Grace Lee: She Taught Me To See

Grace Lee: She Taught Me To See May 6, 2015

Grace Lee Whitney, actor and Star Trek star, is dead. She was eighty-five . . . older than my Mom and older than my Dad.

A Person
A Person

I did not know her, but I hear she had a hard life. The ugly side of the industry that breaks the laws of God in order to commoditize sex and turn women into objects harmed her deeply. She made some bad choices too . . . and then made some good ones. I don’t know the state of her soul, but I do know that (along with Maureen O’Hara) she taught me a lesson and I am thankful for it.

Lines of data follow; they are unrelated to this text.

(** The loop of the ingress (Ingress.v) is this loop. *)
Lemma serve_accept_loop {C} (accepts : list (result string C)) :
  serve_accepts no_retries accepts =
    match accept_loop accepts with (conns, Some e) => ServeReturned conns (Some e) | (conns, None) => ServeRunning conns end.
Proof.
  induction accepts as [|[c|e] accepts IH]; simpl; [done| |done]. rewrite IH. by destruct (accept_loop accepts) as [conns [e|]].
Qed.

(** The connections handled are those accepted before the first error that is not
    retried. *)
Definition oks {C : Type} : list (result string C) → list C := omap (λ a, match a with Ok c => Some c | Err _ => None end).

Lemma serve_accepts_spec {C} retries (l : list (result string C)) :
  match serve_accepts retries l with
  | ServePanic => False
  | ServeRunning conns => conns = oks l ∧ ∀ e, Err e ∈ l → retries e = true
  | ServeReturned conns err => ∃ l1 l2 e, l = l1 ++ Err e :: l2 ∧ conns = oks l1 ∧ err = Some e ∧ retries e = false
  end.
Proof.
  induction l as [|[c|e] l IH]; cbn [serve_accepts].
  - split; [done|]. by intros e ?%elem_of_nil.
  - destruct (serve_accepts retries l) as [|conns|conns err]; [done| |].
    + destruct IH as [-> IH]. split; [done|]. by intros e [?|?]%elem_of_cons; [|apply IH].
    + destruct IH as (l1 & l2 & e & -> & -> & -> & ?). by exists (Ok c :: l1), l2, e.
  - destruct (retries e) eqn:Er; [|by exists [], l, e].
    destruct (serve_accepts retries l) as [|conns|conns err]; [done| |].
    + destruct IH as [-> IH]. split; [done|]. by intros e' [[= ->]|?]%elem_of_cons; [|apply IH].
    + destruct IH as (l1 & l2 & e' & -> & -> & -> & ?). by exists (Err e :: l1), l2, e'.
Qed.
(** * Prompt Repository Editor: snapshot persistence and edit reconciliation

    A shallow embedding of [streamlit_app.py]: the blob-storage functions
    ([download_latest_prompt_repo_from_blob], [upload_prompt_repo_to_blob]),
    the prompt selection of the edit page and the two upload button
    handlers, followed by the properties the specification states about
    them.

    Python values are embedded as follows.
    - [str] is a sequence of Unicode code points ([list N]); comparison
      is Python's code-point-wise lexicographic order.
    - A document is a record with optional fields, one per key the script
      reads with [.get(key, default)] or a subscript.  JSON values of
      another shape are outside the model.
    - The script's effects (blob service calls, Streamlit messages, the
      cache and the session state) are threaded through a state and
      exception monad [M]; [try]/[except] is [try_except].
    - What the script takes from libraries is either a parameter
      ([json.loads], [json.dumps]) or a model of the documented behaviour
      (the blob container, the cache decorator, the select box).  The
      blob service may fail at any request: the state carries the
      outcomes of the coming requests, and the theorems range over all of
      them. *)

From Stdlib Require Import List NArith ZArith Bool Lia Permutation.
From Stdlib Require Import Ascii.
From Stdlib Require String DecimalN.
Import ListNotations.
Import String.StringSyntax.
Delimit Scope string_scope with pystr.

Set Implicit Arguments.

(** ** Python strings *)

Definition char := N.
Definition str := list char.

(** A literal of the source, as code points. *)
Definition lit (x : String.string) : str :=
  List.map N_of_ascii (String.list_ascii_of_string x).
Arguments lit x%_pystr : simpl never.

Definition NL : char := 10%N.

Definition char_eqb : char -> char -> bool := N.eqb.

Fixpoint str_eqb (a b : str) : bool :=
  match a, b with
  | [], [] => true
  | x :: a', y :: b' => char_eqb x y && str_eqb a' b'
  | _, _ => false
  end.

(** [a < b] on [str]: the first differing code point decides, a proper
    prefix is smaller. *)
Fixpoint str_ltb (a b : str) : bool :=
  match a, b with
  | _, [] => false
  | [], _ :: _ => true
  | x :: a', y :: b' =>
      if N.ltb x y then true
      else if N.ltb y x then false
      else str_ltb a' b'
  end.

Definition str_leb (a b : str) : bool := negb (str_ltb b a).

(** [s.startswith(p)], which is what the service's [name_starts_with]
    filter tests. *)
Fixpoint startswith (p s : str) : bool :=
  match p, s with
  | [], _ => true
  | _ :: _, [] => false
  | x :: p', y :: s' => char_eqb x y && startswith p' s'
  end.

(** [sep.join(parts)] for the separator ["\n"]. *)
Fixpoint join_nl (parts : list str) : str :=
  match parts with
  | [] => []
  | [x] => x
  | x :: rest => x ++ NL :: join_nl rest
  end.

(** [s.split('\n')]: the text is cut at every line break; [n] breaks
    give [n + 1] pieces, so the empty text gives one empty piece. *)
Fixpoint split_nl (s : str) : list str :=
  match s with
  | [] => [[]]
  | c :: s' =>
      if char_eqb c NL then [] :: split_nl s'
      else match split_nl s' with
           | [] => [[c]]
           | l :: ls => (c :: l) :: ls
           end
  end.

(** [str.isspace] for one code point (CPython's whitespace table). *)
Definition is_space (c : char) : bool :=
  ((9 <=? c) && (c <=? 13) || (28 <=? c) && (c <=? 32)
   || (c =? 133) || (c =? 160) || (c =? 5760)
   || (8192 <=? c) && (c <=? 8202)
   || (c =? 8232) || (c =? 8233) || (c =? 8239) || (c =? 8287)
   || (c =? 12288))%N.

Fixpoint lstrip (s : str) : str :=
  match s with
  | [] => []
  | c :: s' => if is_space c then lstrip s' else s
  end.

Definition rstrip (s : str) : str := rev (lstrip (rev s)).

(** [s.strip()] *)
Definition strip (s : str) : str := rstrip (lstrip s).

(** Decimal digits of a number, as [str(i)] and the [%d]-like fields of
    [strftime] print them. *)
Fixpoint uint_str (u : Decimal.uint) : str :=
  match u with
  | Decimal.Nil => []
  | Decimal.D0 u' => 48%N :: uint_str u'
  | Decimal.D1 u' => 49%N :: uint_str u'
  | Decimal.D2 u' => 50%N :: uint_str u'
  | Decimal.D3 u' => 51%N :: uint_str u'
  | Decimal.D4 u' => 52%N :: uint_str u'
  | Decimal.D5 u' => 53%N :: uint_str u'
  | Decimal.D6 u' => 54%N :: uint_str u'
  | Decimal.D7 u' => 55%N :: uint_str u'
  | Decimal.D8 u' => 56%N :: uint_str u'
  | Decimal.D9 u' => 57%N :: uint_str u'
  end.

Definition dec (n : N) : str := uint_str (N.to_uint n).

(** Zero padding on the left up to [width] digits. *)
Definition zpad (width : nat) (d : str) : str :=
  repeat 48%N (width - length d) ++ d.

(** ** Python list operations used by the script *)

(** [max(l, key=lambda b: b.name)]: the first greatest element; an
    empty argument raises [ValueError] ([None]).  A listed blob is
    represented by its name, the only attribute the script reads. *)
Fixpoint max_from (best : str) (l : list str) : str :=
  match l with
  | [] => best
  | x :: rest => if str_ltb best x then max_from x rest else max_from best rest
  end.

Definition py_max (l : list str) : option str :=
  match l with
  | [] => None
  | x :: rest => Some (max_from x rest)
  end.

(** [l.index(x)]: position of the first element equal to [x];
    [ValueError] ([None]) when there is none. *)
Fixpoint py_index (l : list str) (x : str) : option nat :=
  match l with
  | [] => None
  | y :: rest =>
      if str_eqb y x then Some 0
      else match py_index rest x with
           | Some i => Some (S i)
           | None => None
           end
  end.

(** [l[i]] for a Python integer [i]: negative positions count from the
    end, anything outside raises [IndexError] ([None]). *)
Definition py_getitem {A : Type} (l : list A) (i : Z) : option A :=
  let n := Z.of_nat (length l) in
  let j := if (i <? 0)%Z then (i + n)%Z else i in
  if ((0 <=? j) && (j <? n))%Z then nth_error l (Z.to_nat j) else None.

Fixpoint set_nth {A : Type} (l : list A) (i : nat) (v : A) : list A :=
  match l, i with
  | [], _ => []
  | _ :: rest, O => v :: rest
  | x :: rest, S i' => x :: set_nth rest i' v
  end.

(** [l[i] = v] for a Python integer [i]; [None] is [IndexError]. *)
Definition py_setitem {A : Type} (l : list A) (i : Z) (v : A) : option (list A) :=
  let n := Z.of_nat (length l) in
  let j := if (i <? 0)%Z then (i + n)%Z else i in
  if ((0 <=? j) && (j <? n))%Z then Some (set_nth l (Z.to_nat j) v) else None.


(** ** Documents

    The JSON shape the script works on:
    [{"APPS": [{"name": .., "prompts": [{"name": .., "content": [..]}]}]}].
    A field is [None] when the key is absent from the object, which is
    the case [.get(key, default)] provides for. *)

Record Prompt := mkPrompt {
  p_name : option str;
  p_content : option (list str) }.

Record App := mkApp {
  a_name : option str;
  a_prompts : option (list Prompt) }.

Record Document := mkDocument {
  APPS : option (list App) }.

(** [{"APPS": [{"name": "mmx", "prompts": []}]}] *)
Definition default_document : Document :=
  mkDocument (Some [mkApp (Some (lit "mmx")) (Some [])]).

(** [{"APPS": []}] *)
Definition empty_apps_document : Document := mkDocument (Some []).

(** ** State, exceptions and the monad of the script *)

Record datetime := mkDatetime {
  year : N; month : N; day : N; hour : N; minute : N; second : N }.

(** [t.strftime("%Y%m%d_%H%M%S")] *)
Definition strftime (t : datetime) : str :=
  zpad 4 (dec (year t)) ++ zpad 2 (dec (month t)) ++ zpad 2 (dec (day t))
  ++ lit "_"
  ++ zpad 2 (dec (hour t)) ++ zpad 2 (dec (minute t)) ++ zpad 2 (dec (second t)).

Inductive exn :=
| ServiceError (msg : str)      (* any exception of the Azure SDK *)
| JSONDecodeError (msg : str)
| RecursionError (msg : str)    (* raised by [json.loads] on text nested too deep *)
| ValueError
| IndexError
| KeyError
| RerunException.               (* raised by [st.rerun()] *)

(** [str(e)] *)
Definition exn_str (e : exn) : str :=
  match e with
  | ServiceError msg | JSONDecodeError msg | RecursionError msg => msg
  | _ => []
  end.

(** [except Exception]: everything but Streamlit's script-control
    exception, which derives from [BaseException]. *)
Definition is_Exception (e : exn) : bool :=
  match e with RerunException => false | _ => true end.

(** [except json.JSONDecodeError] *)
Definition is_JSONDecodeError (e : exn) : bool :=
  match e with JSONDecodeError _ => true | _ => false end.

(** Requests sent to the blob service, in the order they were made. *)
Inductive Call :=
| CallConnect
| CallList (prefix : str)
| CallDownload (name : str)
| CallUpload (name data : str).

May her soul rest in peace.

Star Trek in reruns was my favorite show and Yeoman Rand, the character Whitney played, was all that a young teenage boy could imagine only in primary colors on our primitive television. She had blonde hair, startling eyes, and spirit. She was near Kirk always, but she was not used by Kirk. She had boundaries with the Captain. And that red dress. . .

I crushed on Yeoman Rand almost as hard as I fell for Maureen O’Hara in Quiet Man.  And then my blessed Mother made a crushing point about both Rand and O’Hara: they were a good bit older than she was. I reacted like a suburban Oedipus told by Tiresias that he had married his mother. I wished to gouge out my eyes. Yeoman Rand was old. How could reruns lie to me?

There must be some kid somewhere with a nerdy grandfather watching reruns of Star Trek only to discover the hardest truth of all: Yeoman Rand was played by a human being, Grace Lee Whitney, and she is gone. She lived a long life, eighty-five years, but she is gone.

Mom was making a point: the characters on the screen were played by people. The people wore a great deal of make up and Mom said, she really said, wore wigs. Yeoman Rand did not have an infinite pile of blonde hair that was her own. This was almost too much. (I shall leave to the side the bad news she delivered on William Shatner. She cannot be sure.)

Mom kept making her point until I realized that Grace Lee Whitney was a person and not an object for my amusement . . . not at all. She played a part and that part had been written in a rather demeaning way. She was too often her legs, hair, or bust. She was too infrequently a human, but Grace Lee was a human. I could not turn Rand into a possession without demeaning her and making her (and her character) less than God had made her. Then I learned, a bit older, that she was a hurting person. Men had harmed, hurt, and harassed her.

I was sorry. I am sorry now.

Mom taught me, at least a little bit, to begin to look at characters, all characters, on television as people. They did not exist for me, but for themselves . . . even in the story. Her reminder of Whitney’s age emphasized that much of what seemed real was not. Reruns meant Rand was forever young while Whitney grew old. Rand was not real, Whitney was. Would I demand as I grew older that my wife be forever young? Or would I learn that her beauty did not exist for me but for God? Would I stop trying to have and just accept a good thing as good?

I cannot say that I got all of this at fourteen or even at twenty-four, but the lesson stuck with me. Grace Lee Whitney was real and she was hurting. Sometimes after I knew this truth, I thought I could see it in her performances. Maybe. Maybe not. But at least I had stopped turning her into a doll and seeing both the character and the actor as a human being created in God’s image. Womankind was necessary for the entire Image of God to be visible.

There was nothing wrong with a young teen admiring beauty. That was good and natural. There was something wrong with the subtle step from “wow” to “that is for me.” It is the difference between the admiration of a peer and the desire of a slave master. Both the peer and the slaver might say: “Wow!” but the outcomes are different. One is imitating God and the other devils. Mom helped open my eyes to something so obvious that I am ashamed that it had to be taught: women are human. Women do not exist for me or my gaze, but to stand before the loving gaze of God: free and dependent only on His grace.

Just like me.

I once was blind, but now I see. . . a bit. I hope you see perfectly now Grace Lee Whitney.